Oppositionsgruppen wiederum machten ihrem Ärger Luft. Dominique Spini-Alim (Zivilgesellschaft, verschiedene Rechte und Mitte) sagte “angeekelt” Par „Ihre tränenreichen Reden, eine Hand auf Ihrem Herzen und die andere auf Ihrer Brieftasche.“ “C’ist, dass wir uns nicht vor dem Rathaus aufregenfügte Anne Chatelain-Roche hinzu (ohne Etikett). Es ist nicht Ich weiß nicht, ob Ihnen das monatliche Nettogehalt einer Krankenschwester am Ende ihrer Karriere bewusst ist. Ich lasse dich schauen, es wird dich interessieren.

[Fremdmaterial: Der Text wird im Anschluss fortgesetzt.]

Lemma mod_iter_value a b r i h :
  ok128 r -> ok128 b -> hi a = 0 -> value b = 2 ^ h - 1 -> 64 < h < 128 ->
  value r < 2 ^ h -> 0 <= i < 128 ->
  ok128 (mod_iter a b r i) /\
  exists c, (c = true -> i < 64) /\ value (mod_iter a b r i) = zstep h c (value r) i.
Proof.
  intros Hr Hb Ha Hvb Hh Hlt Hi. unfold mod_iter. rewrite Ha.
  replace (shr 64 0 (63 - i `mod` 64)) with 0
    by (unfold shr; case_one; by rewrite ?Z.shiftr_0_l).
  rewrite set_bit_value by auto with wf lia. cbv zeta.
  change (negb (Z.land 0 1 =? 0)) with false. cbn [orb].
  set (c := (i <? 64) && _).
  assert (exists g, (if c then orUint128 (shlUint128 r 1) (newUint128LShiftOne i)
                     else shlUint128 r 1) = g /\ ok128 g /\
            value g = Z.lor (2 * value r) (if c then 2 ^ i else 0)) as (g & -> & Hg & Hvg).
  { pose proof (value_bound r Hr) as [B0 _].
    assert (value (shlUint128 r 1) = 2 * value r) as Hs.
    { rewrite value_shl, wrap_id by (try done; unfold in_width;
        pose proof (Z.pow_le_mono_r 2 (h + 1) 128); rewrite Z.pow_add_r in * by lia; lia). lia. }
    destruct c; eexists; (split; [reflexivity|]); (split; [auto with wf lia|]).
    - rewrite value_or, Hs, value_one_shl, wrap_id; auto with wf lia.
      pose proof (pow2_pos i). pose proof (Z.pow_lt_mono_r 2 i 128). unfold in_width; lia.
    - by rewrite Z.lor_0_r. }
  rewrite cmp_spec, Hvb by done.
  pose proof (value_bound g Hg) as [??]. pose proof (pow2_pos h).
  split; [case_one; auto with wf|]. exists c. split.
  - unfold c. destruct (Z.ltb_spec i 64); [done|]. cbn. done.
  - unfold zstep. rewrite <- Hvg. case_one; [|done]. zbool. rewrite value_sub, Hvb by done.
    apply wrap_id. unfold in_width. lia.
Qed.

(** A step for [k >= 1] is a rotation by one with, possibly, bit [k] added. *)
Lemma zstep_bits h c r k :
  64 < h -> 0 <= r < 2 ^ h -> 1 <= k < 64 ->
  0 <= zstep h c r k < 2 ^ h /\
  forall p, 0 <= p -> Z.testbit (zstep h c r k) p = true ->
    p = k \/ (1 <= p < h /\ Z.testbit r (p - 1) = true) \/ (p = 0 /\ Z.testbit r (h - 1) = true).
Proof.
  intros Hh Hr Hk.
  set (g := Z.lor r (if c then 2 ^ (k - 1) else 0)).
  assert (in_width h g) as [Hg0 Hg].
  { apply lor_width; [lia|done|]. destruct c; unfold in_width;
      pose proof (pow2_pos (k - 1)); pose proof (Z.pow_lt_mono_r 2 (k - 1) h); lia. }
  assert (Z.lor (2 * r) (if c then 2 ^ k else 0) = 2 * g) as Hx.
  { unfold g. rewrite !(Z.mul_comm 2), <- !(Z.shiftl_mul_pow2 _ 1) by done.
    rewrite Z.shiftl_lor. f_equal. destruct c; [|done].
    rewrite Z.shiftl_mul_pow2, <- Z.pow_add_r by lia. f_equal. lia. }
  assert (forall q, 0 <= q -> Z.testbit g q = true -> q = k - 1 \/ Z.testbit r q = true) as Hgb.
  { intros q Hq. unfold g. rewrite Z.lor_spec. intros [?|Hc]%orb_true_iff; [by right|left].
    destruct c; [|by rewrite Z.bits_0 in Hc].
    rewrite Z.pow2_bits_eqb in Hc by lia. zbool. lia. }
  assert (2 ^ h = 2 * 2 ^ (h - 1)) as Hp
    by (rewrite <- Z.pow_succ_r by lia; f_equal; lia).
  unfold zstep. rewrite Hx. case_one; zbool.
  - assert (2 ^ (h - 1) <= g) as Hge by lia.
    replace (2 * g - (2 ^ h - 1)) with (2 * (g - 2 ^ (h - 1)) + 1) by lia.
    split; [lia|]. intros p Hp0. destruct (Z.eq_dec p 0) as [->|Hpn].
    + intros _. right; right. split; [done|].
      destruct (Hgb (h - 1)) as [?|?]; [lia| |lia|done].
      rewrite Z.testbit_true by lia.
      assert (g / 2 ^ (h - 1) = 1) as ->; [|done].
      symmetry. apply Z.div_unique with (g - 2 ^ (h - 1)); lia.
    + replace p with (Z.succ (p - 1)) at 1 by lia. rewrite Z.testbit_odd_succ by lia.
      assert (g - 2 ^ (h - 1) = g `mod` 2 ^ (h - 1)) as ->
        by (apply Z.mod_unique_pos with 1; lia).
      destruct (Z.lt_ge_cases (p - 1) (h - 1)).
      * rewrite Z.mod_pow2_bits_low by lia. intros [?|?]%Hgb; [left; lia| |lia].
        right; left. split; [lia|done].
      * by rewrite Z.mod_pow2_bits_high by lia.
  - split; [lia|]. intros p Hp0. destruct (Z.eq_dec p 0) as [->|Hpn].
    + by rewrite Z.testbit_even_0.
    + replace p with (Z.succ (p - 1)) at 1 by lia. rewrite Z.testbit_even_succ by lia.
      intros Ht. assert (p - 1 < h - 1).
      { destruct (Z.lt_ge_cases (p - 1) (h - 1)) as [?|Hge]; [done|].
        rewrite (proj1 (in_width_bits (h - 1) g ltac:(lia))) in Ht; [done|unfold in_width; lia|lia]. }
      apply Hgb in Ht as [?|?]; [left; lia| |lia]. right; left. split; [lia|done].
Qed.

(** After the iteration for index [i] the set bits are rotated positions. *)
Definition loop_inv (h i r : Z) : Prop :=
  0 <= r < 2 ^ h /\
  forall p, 0 <= p -> Z.testbit r p = true -> exists j, i <= j <= 63 /\ (2 * j - i) `mod` h = p.

Lemma mod_succ x h p : 1 <= p < h -> x `mod` h = p - 1 -> (x + 1) `mod` h = p.
Proof.
  intros Hp Hx. pose proof (Z.div_mod x h). symmetry.
  apply Z.mod_unique_pos with (x / h); lia.
Qed.

Lemma mod_succ_wrap x h : 0 < h -> x `mod` h = h - 1 -> (x + 1) `mod` h = 0.
Proof.
  intros Hp Hx. pose proof (Z.div_mod x h). symmetry.
  apply Z.mod_unique_pos with (x / h + 1); lia.
Qed.

Lemma loop_inv_step h c r k :
  64 < h -> 1 <= k < 64 -> loop_inv h (k + 1) r -> loop_inv h k (zstep h c r k).
Proof.
  intros Hh Hk [Hr Hbits]. destruct (zstep_bits h c r k Hh Hr Hk) as [Hb Hp].
  split; [done|]. intros p Hp0 Ht. destruct (Hp p Hp0 Ht) as [->|[[Hr1 Ht']|[-> Ht']]].
  - exists k. split; [lia|]. rewrite Z.mod_small; lia.
  - destruct (Hbits (p - 1) ltac:(lia) Ht') as (j & ? & Hj). exists j. split; [lia|].
    replace (2 * j - k) with (2 * j - (k + 1) + 1) by lia. by apply mod_succ.
  - destruct (Hbits (h - 1) ltac:(lia) Ht') as (j & ? & Hj). exists j. split; [lia|].
    replace (2 * j - k) with (2 * j - (k + 1) + 1) by lia. apply mod_succ_wrap; [lia|done].
Qed.

(** Before the last iteration some bit is clear: 64 bits cannot fill [h]
    positions. *)
Lemma loop_inv_not_full h r : 64 < h -> loop_inv h 1 r -> r <> 2 ^ h - 1.
Proof.
  intros Hh [_ Hbits] ->.
  assert (forall p, 0 <= p < h -> Z.testbit (2 ^ h - 1) p = true) as Hones.
  { intros p Hp. replace (2 ^ h - 1) with (Z.ones h) by (rewrite Z.ones_equiv; lia).
    by apply Z.ones_spec_low. }
  destruct (Z.Even_or_Odd h) as [[m Hm]|[m Hm]].
  - destruct (Hbits 0 ltac:(lia) (Hones 0 ltac:(lia))) as (j & ? & Hj).
    pose proof (Z.div_mod (2 * j - 1) h ltac:(lia)) as Hd. rewrite Hj, Hm in Hd.
    set (q := (2 * j - 1) / (2 * m)) in *. lia.
  - destruct (Hbits (h - 1) ltac:(lia) (Hones (h - 1) ltac:(lia))) as (j & ? & Hj).
    pose proof (Z.div_mod (2 * j - 1) h ltac:(lia)) as Hd. rewrite Hj in Hd.
    set (q := (2 * j - 1) / h) in *. assert (q = 0) as Hq by nia. lia.
Qed.

Lemma zstep_last h c r : 0 <= r < 2 ^ h - 1 -> 0 < h -> 0 <= zstep h c r 0 < 2 ^ h.
Proof.
  intros Hr Hh. unfold zstep.
  assert (Z.lor (2 * r) (if c then 2 ^ 0 else 0) = 2 * r + (if c then 1 else 0)) as ->.
  { destruct c; [|rewrite Z.lor_0_r; lia].
    change (2 ^ 0) with 1. replace (2 * r) with (r * 2 ^ 1) by lia.
    rewrite lor_add_disjoint; lia. }
  repeat case_one; zbool; lia.
Qed.

Lemma mod_loop_low a b h n r :
  hi a = 0 -> ok128 b -> value b = 2 ^ h - 1 -> 64 < h < 128 ->
  (1 <= n <= 64)%nat -> ok128 r -> loop_inv h (Z.of_nat n) (value r) ->
  ok128 (mod_loop a b r n) /\ value (mod_loop a b r n) < 2 ^ h.
Proof.
  intros Ha Hb Hvb Hh. revert r. induction n as [|k IH]; [lia|].
  intros r Hn Hr Hinv. cbn [mod_loop].
  destruct (mod_iter_value a b r (Z.of_nat k) h) as [Hok (c & Hc & Hv)]; auto;
    [apply Hinv | lia |].
  destruct k as [|k].
  - cbn [mod_loop]. split; [done|]. rewrite Hv. apply zstep_last; [|lia].
    pose proof (loop_inv_not_full h (value r) ltac:(lia) Hinv). destruct Hinv as [? _]. lia.
  - apply IH; [lia | done |]. rewrite Hv. apply loop_inv_step; [lia|lia|].
    by replace (Z.of_nat (S k) + 1) with (Z.of_nat (S (S k))) by lia.
Qed.

Lemma mod_loop_high a b h n r :
  hi a = 0 -> ok128 b -> value b = 2 ^ h - 1 -> 64 < h < 128 ->
  (64 <= n <= 128)%nat -> ok128 r -> value r = 0 ->
  ok128 (mod_loop a b r n) /\ value (mod_loop a b r n) < 2 ^ h.
Proof.
  intros Ha Hb Hvb Hh Hn. revert r. pose proof (pow2_pos h).
  induction n as [|k IH]; [lia|]. intros r Hr Hv0.
  destruct (decide (S k = 64%nat)) as [E|].
  - rewrite E. apply mod_loop_low; auto; [lia|]. rewrite Hv0. split; [lia|].
    intros p _. by rewrite Z.bits_0.
  - cbn [mod_loop].
    destruct (mod_iter_value a b r (Z.of_nat k) h) as [Hok (c & Hc & Hv)]; auto; [lia..|].
    apply IH; [lia | done |]. rewrite Hv, Hv0. destruct c; [exfalso; specialize (Hc eq_refl); lia|].
    unfold zstep. change (Z.lor (2 * 0) 0) with 0.
    pose proof (Z.pow_lt_mono_r 2 0 h ltac:(lia) ltac:(lia) ltac:(lia)) as H1.
    change (2 ^ 0) with 1 in H1. rewrite (proj2 (Z.leb_gt _ _)); [done | lia].
Qed.

Lemma ok_mod_iter a b r i : ok128 r -> ok128 (mod_iter a b r i).
Proof.
  intros Hr. unfold mod_iter. cbv zeta. destruct (ok_shl r 1 Hr ltac:(lia)).
  repeat case_one; first [apply ok_sub | split; cbn; auto with wf lia].
Qed.
(** The configuration of the cache never changes. *)
Lemma step_config s s' :
  dns_step s s' ->
  maxEntries (cache s') = maxEntries (cache s) /\ maxConcurrent (cache s') = maxConcurrent (cache s) /\
  dc_ttl (cache s') = dc_ttl (cache s) /\ dc_negativeTTL (cache s') = dc_negativeTTL (cache s).
Proof.
  destruct 1; cbn; try done.
  - revert H0. unfold Lookup_locked. repeat case_one; by intros [= <- <-].
  - unfold Lookup_finish. repeat case_one; done.
Qed.

Lemma Lookup_locked_slots c key now id d c' :
  Lookup_locked c key now id = (d, c') -> slots c' = slots c.
Proof. unfold Lookup_locked. repeat case_one; by intros [= <- <-]. Qed.

Lemma Lookup_finish_slots c key id ans now at_ ce v :
  slots (Lookup_finish c key id ans now at_ ce v) = slots c.
Proof. unfold Lookup_finish. by repeat case_one. Qed.

Definition slots_inv (s : sys) : Prop :=
  slots (cache s) = resolving_count (threads s) /\
  0 <= slots (cache s) <= maxConcurrent (cache s) /\ 1 <= maxConcurrent (cache s).

Lemma slots_step s s' : dns_step s s' -> slots_inv s -> slots_inv s'.
Proof.
  intros Hstep [He Hb]. pose proof (step_config _ _ Hstep) as (_ & Em & _).
  split; [|rewrite Em]; destruct Hstep; cbn in *;
    rewrite ?resolving_count_insert, ?Lookup_finish_slots;
    try match goal with H : threads _ !! _ = _ |- _ => rewrite H end; cbn; try lia.
  - apply Lookup_locked_slots in H0. rewrite H0. unfold after_locked. destruct d; cbn; lia.
  - apply Lookup_locked_slots in H0. lia.
  - assert (0 < resolving_count (threads s)); [|lia].
    pose proof (resolving_count_insert (threads s) t (PcDone key ans)) as E.
    rewrite H in E. cbn in E. unfold resolving_count in *. lia.
Qed.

„Sie haben 2014 eine gewisse Dynamik verkörpert. Du bist zum Zerstörer deiner eigenen Ideen geworden.“fuhr Alain Carignon fort (Zivilgesellschaft, verschiedene Rechte und Mitte). Der ehemalige Bürgermeister von Grenoble (1983-1995), der 1995 wegen Korruption verurteilt wurde, forderte Die “Vertiefung” der Stadträtin, wenn man bedenkt, dass sie es war „wesentlich für das reibungslose Funktionieren der Stadt“. „Ihre Fortsetzung wäre politisch und administrativ inakzeptabel. Ich fordere daher, diesen notwendigen Übergang zu organisieren.“

Letztes Jahr von der Mehrheit ausgeschlossen, nachdem sie gegen die Erhöhung der Grundsteuer protestiert hatte, Maxence Alloto erklärte, dass der Gemeinderat hätte gerne ein Dementi gehabt“ und ein Angriff „wegen Verleumdung“. „Es war nicht kompliziert, wir wollten keine Kontroversen.“


Die Gemeinderatssitzung vom 24. Juni begann mit einer Reihe von Fragen an Eric Piolle.

© Youtube-Screenshot – Grenoble City Channel

„Lebe deinen Moment des Ruhms, genieße ihn“, reagierte der Bürgermeister von Grenoble lakonisch auf die Kritik. Der Gemeinderat der Mehrheit Nicolas Beron-Perez denunzierte ihn wegen „Vorgetäuschtes Geschehen von Menschen der Linken für Menschen der Rechten“.